Rumors soon flew that Santa Anna and his army were coming directly toward Béxar, location of the Alamo Mission, one of two Texian garrisons. Many local residents fled the town. On February 23, Horace Alsbury left for East Texas, either to find a safe place to bring his wife, her son, and her sister Gertrudis, or to gather reinforcements for the undermanned Texian garrison. Alsbury left his family with Bowie, a colonel in the Texian militia.

Later that afternoon, the vanguard of Santa Anna's army arrived. Bowie moved the women and children into the Alamo. The women and child were given a room in "the northwest corner of the fort", near the quarters of Texian commanders Bowie and William Barret Travis. By the end of the day, more than 1,500 Mexican troops had entered Bexar and initiated a siege of the Alamo.

At some point on the second day of the siege, Bowie collapsed from illness. He was confined to his bed and Juana acted as his nurse. Throughout the siege, the Mexican army kept up a continual bombardment, while the Texians were forced to conserve their ammunition and rarely respond. Conditions were difficult for the women and children in the fort. There was little food, and the constant noise made it difficult to sleep.

On March 3, an additional 1,000 Mexican soldiers arrived in Bexar. The Texians were vastly outnumbered, although between 32 and 80 additional men were able to break through Mexican lines to join them in the Alamo, bringing Texian numbers to approximately 250.

The following evening (March 4), Travis sent Juana to negotiate an honorable surrender for the Alamo defenders. Fellow survivor Susanna Dickinson misinterpreted Juana's mission and, years later, accused her of deserting the Texians to provide information about their defenses to her father, who served on Santa Anna's staff. Historians place no credence in the theory that Juana spied for the Mexican army, but acknowledge that her visit likely increased Santa Anna's impatience to end the siege. As historian Timothy Todish noted, "there would have been little glory in a bloodless victory". The following morning, Santa Anna announced to his staff that the assault would take place early on March 6.

The Mexican army attacked the Alamo just before 6:00 am on March 6. During the battle, Juana and her son and sister hid in one of the rooms along the west wall. Juana dressed her son as a girl "in the hope that Mexican troops would not harm him". As the battle approached their rooms, Gertrudis Navarro opened the door to signal that they meant no harm. When Mexican soldiers threatened them, a Texian defender charged into the room to defend them; he was quickly killed, as was a young Tejano who took refuge in the room. Soldiers rifled through Juana's trunk and confiscated most of its contents, including her clothing, coins, jewelry, and even "the watches that Travis and other officers had given her for safekeeping."

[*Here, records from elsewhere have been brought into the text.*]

(** X9.  The frame is recorded before it is checked.  While no signal
    arrives and recording is on, a frame that [data_to_frame] rejects, or
    whose image the normalisation rejects, ends the loop with
    [ValueError]; by then its line is in the recording file, flushed,
    nothing of it was displayed, and the [finally] block closes the file
    with that line in it. *)
Theorem frame_is_recorded_before_it_is_checked fd f c rest w data hdr msg :
  w_signal w = None -> wait_ends cam c = true ->
  c_read c = inr (Some data, hdr) ->
  w_files w !! fd = Some f -> f_closed f = false ->
  (data_to_frame data (fpa_shape cam) = inl msg
   \/ exists img, data_to_frame data (fpa_shape cam) = inr img /\ normalize img = inl msg) ->
  exists w1,
    main_loop cam (Some fd) (c :: rest) w = (Raise (Py.ValueError msg), w1)
    /\ w_files w1 !! fd = Some (flushed f (outstr data))
    /\ w_window w1 = w_window w
    /\ acquire cam (Some fd) (c :: rest) w
       = (Raise (Py.ValueError msg), cleaned (Some fd) w1)
    /\ w_files (cleaned (Some fd) w1) !! fd = Some (closed (flushed f (outstr data))).
Proof.
  intros Hw Hwait Hread Hf Hc Hbad.
  destruct (wait_returns c w Hw Hwait) as (w1 & Ewait & Hs & Hw1).
  assert (Hres : w_files w1 = w_files w /\ w_window w1 = w_window w).
  { destruct Hs as (Hres & _). unfold resources in Hres. split; congruence. }
  destruct Hres as (Hfiles & Hwin).
  assert (Hf1 : w_files w1 !! fd = Some f) by now rewrite Hfiles.
  pose proof (lookup_lt_Some _ _ _ Hf1) as Hlt.
  assert (Hit : exists w2,
             iteration cam (Some fd) c w = (Raise (Py.ValueError msg), w2)
             /\ w_files w2 = <[fd := flushed f (outstr data)]> (w_files w1)
             /\ w_window w2 = w_window w1 /\ w_signal w2 = None).
  { unfold iteration. rewrite bind_eq, Ewait.
    rewrite bind_eq, (read_no_signal c w1 _ Hw1 Hread).
    rewrite bind_eq.
    erewrite write_frame_no_signal; [|reflexivity|exact Hf1|exact Hc].
    destruct Hbad as [Hframe | (img & Hframe & Hnorm)].
    - rewrite Hframe, bind_eq, stmt_no_signal by reflexivity.
      eexists. split; [reflexivity|]. cbn. auto.
    - rewrite Hframe, bind_stmt_value by reflexivity.
      unfold logger_debug.
      destruct hdr as [h|]; [destruct (debug_enabled cam)|]; run;
        rewrite Hnorm; eexists; (split; [reflexivity|]); cbn; auto. }
  destruct Hit as (w2 & Hit & Hfiles2 & Hwin2 & Hw2).
  assert (Hloop : main_loop cam (Some fd) (c :: rest) w = (Raise (Py.ValueError msg), w2)).
  { cbn [main_loop]. now rewrite bind_eq, Hit. }
  assert (Hf2 : w_files w2 !! fd = Some (flushed f (outstr data))).
  { rewrite Hfiles2. now apply list_lookup_insert_eq. }
  exists w2. split; [exact Hloop|]. split; [exact Hf2|].
  split; [congruence|]. split; [now apply acquire_raises|].
  cbn. rewrite Hf2. apply list_lookup_insert_eq. now apply lookup_lt_Some in Hf2.
Qed.

End Failures.

Section Sessions.
Context `{Externals}.
Variable cam : sensor.

Lemma main_loop_frames_then fd script frames tail :
  Forall2 (frame_pass cam) script frames ->
  forall w f,
    w_signal w = None -> w_files w !! fd = Some f ->
    f_closed f = false -> f_pending f = EmptyString ->
    exists w' f',
      main_loop cam (Some fd) (script ++ tail) w = main_loop cam (Some fd) tail w'
      /\ w_signal w' = None
      /\ w_files w' !! fd = Some f'
      /\ f_name f' = f_name f
      /\ f_closed f' = false
      /\ f_pending f' = EmptyString
      /\ f_written f' = f_written f +:+ String.concat "" (map outstr frames).
Proof.
  induction 1 as [|c data script frames Hc Hrest IH]; intros w f Hw Hf Hclosed Hpend.
  - exists w, f. repeat (split; [auto; fail|]).
    cbn [map String.concat]. now rewrite app_nil_r_string.
  - destruct Hc as (Hwait & [hdr Hread] & (img & img8u & Hframe & Hnorm) & Hkey).
    destruct (wait_no_signal cam c w Hw) as (Hs & _ & Hok). specialize (Hok Hwait).
    destruct (wait_for_data cam c w) as [r w1] eqn:Ew. cbn [fst snd] in *. subst r.
    pose proof (senses_only_signal _ _ Hs Hw) as Hw1.
    assert (Hfiles : w_files w1 = w_files w).
    { destruct Hs as (Hres & _). unfold resources in Hres. congruence. }
    assert (Hsink : sink_ready (Some fd) w1).
    { exists f. now rewrite Hfiles. }
    pose proof (iteration_frame cam (Some fd) c w w1 data hdr img img8u
                  Ew Hw1 Hread Hsink Hframe Hnorm) as Hit.
    apply Z.eqb_neq in Hkey. rewrite Hkey in Hit.
    cbn [app main_loop]. rewrite bind_eq, Hit.
    destruct (flushed_fresh f (outstr data) Hpend) as (Hwr & Hpe & Hcl).
    match goal with |- context [main_loop _ _ (script ++ tail) ?w2] =>
      destruct (IH w2 (flushed f (outstr data))) as (w' & f' & E & S & L & N & C & P & W)
    end; auto.
    { cbn. rewrite Hfiles, Hf. apply list_lookup_insert_eq. now apply lookup_lt_Some in Hf. }
    exists w', f'. repeat (split; [assumption|]).
    rewrite W, Hwr. cbn [map]. now rewrite concat_cons, app_assoc_string.
Qed.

A Mexican officer entered the room and forbade the soldiers from harming the women and child. When the battle ended, almost all of the Texians were dead. Seven women and seven children survived. Juana and her family were escorted out of the Alamo by her former brother-in-law, Manuel Pérez, who was a soldier in Santa Anna's army. Pérez took them to the home of her father.

Santa Anna personally interviewed each surviving noncombatant on March 7. He was most impressed with Dickinson, and offered to adopt her young daughter and educate the child in Mexico City. No similar offer was extended to Juana, whose son was approximately the same age. Each woman was given a blanket and two silver pesos. The survivors requested permission to find the bodies of their loved ones and give them a proper burial, but were denied by Santa Anna.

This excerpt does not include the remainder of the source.